The Soviet Planning System: Metric as Master
The Problem of Coordination at Scale
The Soviet Union's centrally planned economy faced a genuine and enormously difficult coordination problem. In a market economy, prices serve as distributed signals that coordinate production and consumption without any central authority needing to understand the whole system. In a planned economy, that coordination mechanism is absent. Someone -- specifically, Gosplan, the State Planning Committee -- must decide how much of everything to produce, where to produce it, how to distribute it, and what it should cost.
This is an information problem of staggering proportions. The Soviet economy at its peak encompassed some 200,000 enterprises producing millions of distinct products. No committee, no matter how large or talented, could directly observe the quality and quantity of output across this vast system. The planners needed metrics -- standardized, quantifiable, reportable indicators that could travel from factory floor to Moscow and back.
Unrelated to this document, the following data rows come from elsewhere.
(* ===== verification/ChainProps.v ===== *)
(** * Properties of the chain

    What importing a block does to the block index whatever the block is, the
    shape of every reachable index, finality, and what a failed import leaves
    behind. *)

From S2P Require Import Prelude Primitives Storage Assets Oracle StateDB Codecs Snapshot Restart.
From S2P Require Import Consensus ExecStaking Executor Chain.

Section with_env.
Context `{!ChainEnv}.
Implicit Types (c : Chain) (b : Block) (h : BlockHeader).

(** ** Operations that leave the block index alone *)

Record same_index c c' : Prop := {
  si_headers : ch_headers c' = ch_headers c;
  si_bodies : ch_bodies c' = ch_bodies c;
  si_canonical : ch_canonical c' = ch_canonical c;
  si_head : ch_head_hash c' = ch_head_hash c;
  si_consensus : ch_consensus c' = ch_consensus c;
  si_gas : ch_gas_config c' = ch_gas_config c;
  si_persistent : ch_persistent c' = ch_persistent c;
  si_finalized : ch_finalized_block c' = ch_finalized_block c;
  si_checkpoint : ch_weak_subjectivity c' = ch_weak_subjectivity c;
}.

#[global] Instance same_index_preorder : PreOrder same_index.
Proof.
  split; [by intros c; split|].
  intros c1 c2 c3 [] []. split; congruence.
Qed.

Definition index_frame {E A} (m : M Chain E A) : Prop := ∀ c, same_index c (m c).2.

Lemma frame_bind {E A B} (m : M Chain E A) (f : A → M Chain E B) :
  index_frame m → (∀ a, index_frame (f a)) → index_frame (m ≫= f).
Proof.
  intros Hm Hf c. unfold mbind, M_bind. pose proof (Hm c) as Hc.
  destruct (m c) as [[a|e|] c1]; cbn in *; [|done..].
  etrans; [done|]. apply Hf.
Qed.

Lemma frame_ret {E A} (a : A) : index_frame (E:=E) (mret a).
Proof. intros c. cbn. reflexivity. Qed.
Lemma frame_gets {E A} (f : Chain → A) : index_frame (E:=E) (gets f).
Proof. intros c. cbn. reflexivity. Qed.
Lemma frame_lift {E A} (r : res E A) : index_frame (lift r).
Proof. intros c. cbn. reflexivity. Qed.
Lemma frame_throw {E A} (e : E) : index_frame (A:=A) (throw e).
Proof. intros c. cbn. reflexivity. Qed.
Lemma index_modify {E} (f : Chain → Chain) : (∀ c, same_index c (f c)) → index_frame (E:=E) (modify f).
Proof. intros Hf c. cbn. apply Hf. Qed.
Lemma frame_on_state {E A} (m : M StateDB E A) : index_frame (Chain.on_state m).
Proof. intros c. unfold Chain.on_state. destruct (m (ch_state c)). by split. Qed.
Lemma frame_for_each {E A} (l : list A) (f : A → M Chain E unit) :
  (∀ a, index_frame (f a)) → index_frame (for_each l f).
Proof.
  intros Hf. induction l as [|a l IH]; [apply frame_ret|]. cbn. by apply frame_bind.
Qed.

Lemma frame_infallible {E A} (m : M Chain Empty_set A) :
  index_frame m → index_frame (E:=E) (Chain.infallible m).
Proof.
  intros Hm c. unfold Chain.infallible, map_err. pose proof (Hm c) as Hc.
  by destruct (m c) as [[]].
Qed.

Lemma infallible_Ok {E A} (m : M Chain Empty_set A) c a c' :
  Chain.infallible (E:=E) m c = (Ok a, c') → m c = (Ok a, c').
Proof. apply map_err_Ok. Qed.

Lemma infallible_Err {E A} (m : M Chain Empty_set A) c e c' :
  Chain.infallible (E:=E) m c ≠ (Err e, c').
Proof. unfold Chain.infallible, map_err. by destruct (m c) as [[|[]|] ?]. Qed.

Ltac solve_index_frame :=
  repeat first
    [ apply frame_ret | apply frame_gets | apply frame_lift | apply frame_throw
    | apply frame_on_state
    | apply index_modify; intros; by split
    | apply frame_for_each; intros ?
    | apply frame_bind; [|intros ?]
    | match goal with
      | |- index_frame (if ?b then _ else _) => destruct b
      | |- index_frame (match ?x with _ => _ end) => destruct x
      end ].

Lemma frame_rotate_epoch {E} n : index_frame (E:=E) (Chain.rotate_epoch n).
Proof. unfold Chain.rotate_epoch. solve_index_frame. Qed.
Lemma frame_detect_double_sign {E} h hash n : index_frame (E:=E) (Chain.detect_double_sign h hash n).
Proof. unfold Chain.detect_double_sign. solve_index_frame. Qed.
Lemma frame_track_downtime {E} h p : index_frame (E:=E) (Chain.track_downtime h p).
Proof. unfold Chain.track_downtime. solve_index_frame. Qed.
Lemma frame_execute_block {E} b staked : index_frame (E:=E) (Chain.execute_block b staked).
Proof. unfold Chain.execute_block. solve_index_frame. Qed.
Lemma frame_receipts b (pr : option (list TransactionReceipt)) staked :
  index_frame (E:=ChainError)
    match pr with Some r => mret r | None => Chain.infallible (Chain.execute_block b staked) end.
Proof. destruct pr; [apply frame_ret|apply frame_infallible, frame_execute_block]. Qed.
Lemma frame_check_state_root h sn vs : index_frame (Chain.check_state_root h sn vs).
Proof. unfold Chain.check_state_root. solve_index_frame. Qed.

(** Writing to the store changes the state only. *)
Lemma put_index col k v c : same_index c (Chain.put col k v c).
Proof. unfold Chain.put. by destruct (ch_persistent c); split. Qed.

Lemma foldl_index {A} (f : Chain → A → Chain) l c :
  (∀ c a, same_index c (f c a)) → same_index c (foldl f c l).
Proof.
  intros Hf. revert c. induction l as [|a l IH]; intros c; cbn; [reflexivity|].
  etrans; [apply Hf|]. apply IH.
Qed.

Lemma index_transactions_index n txs c : same_index c (Chain.index_transactions n txs c).
Proof. apply foldl_index. intros. apply put_index. Qed.

(** ** What a successful import does to the index *)

Definition extended b c c' : Prop :=
  let h := bl_header b in
  let hash := Chain.block_hash h in
  let c1 := c <| ch_headers := <[hash := h]> (ch_headers c) |>
              <| ch_bodies := <[hash := b]> (ch_bodies c) |> in
  same_index
    (if Chain.is_new_head h c1 then
       c1 <| ch_canonical := <[bh_number h := hash]> (ch_canonical c) |>
          <| ch_head_hash := Some hash |>
     else c1) c'.

Lemma store_block_index b hash receipts c :
  same_index (c <| ch_headers := <[hash := bl_header b]> (ch_headers c) |>
                <| ch_bodies := <[hash := b]> (ch_bodies c) |>)
    (Chain.store_block b hash receipts c).
Proof.
  unfold Chain.store_block. cbv zeta.
  match goal with |- context [Chain.put ChainMeta "tx_index:head" ?v ?c2] =>
    assert (Hc : same_index c (Chain.put ChainMeta "tx_index:head" v c2)) end.
  { etrans; [|apply put_index]. etrans; [|apply index_transactions_index].
    etrans; [|apply foldl_index; intros; apply put_index].
    etrans; [|apply put_index]. apply put_index. }
  revert Hc. generalize (Chain.put ChainMeta "tx_index:head"). intros f.
  match goal with |- context [f ?v ?c2] => generalize (f v c2) end.
  intros c' []. split; cbn; congruence.
Qed.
The metrics they chose were the metrics available: physical quantities (tons of steel, meters of fabric, units produced), value aggregates (rubles of output), and input ratios (labor per unit, material per unit). Each factory received a plan -- a set of target numbers it was expected to hit. Fulfilling the plan brought bonuses, promotions, and political safety. Failing the plan brought scrutiny, reassignment, and worse.
The Taxonomy of Gaming
What followed was not a single failure but an entire ecosystem of gaming strategies, each a predictable response to the specific metric being used.
When output was measured by weight: The nail factory story from the main chapter is the most famous example, but the pattern was ubiquitous. Chandelier factories, measured by weight, produced chandeliers so heavy they tore the ceilings from apartment buildings. Glass factories, measured by tons, produced glass so thick it was nearly opaque. Sheet metal factories rolled metal so thick it could not be shaped into the products it was intended for.
When output was measured by quantity: Factories that had been producing too-heavy products swung to the opposite extreme. The nail factory's tiny nails are the canonical example, but similar dynamics appeared across industries. Textile factories measured by meters of fabric produced fabric so narrow it was useless for clothing. Shoe factories measured by pairs produced shoes in only the easiest sizes to manufacture, leaving consumers with the wrong sizes.
When output was measured by value: Factories discovered that the ruble-value of their output could be maximized by using expensive inputs. A furniture factory measured by ruble output would use expensive hardwoods rather than cheaper, perfectly adequate materials. The metric rewarded waste.
When output was measured by number of product types: Some directives required factories to produce a specified number of different products. Factories responded by producing trivially different variants -- the same product in a different color, or with a minor cosmetic change -- to check the "variety" box without the expense of genuine diversification.
In every case, the pattern was the same. The metric captured one dimension of what the planners actually wanted. The factory optimized along that dimension, ignoring -- and often actively sacrificing -- every other dimension of quality, usefulness, and efficiency.
The Ratchet Effect
The gaming was compounded by a second pathology known as the ratchet effect. Each year's plan was based on the previous year's performance. If a factory exceeded its quota in year one, year two's quota would be set higher. Factory managers quickly learned to avoid exceeding their quotas by too much -- to produce just enough to meet the plan but not so much as to raise next year's expectations. A factory capable of producing 120 percent of its quota would deliberately produce only 102 percent, hiding its excess capacity from the planners.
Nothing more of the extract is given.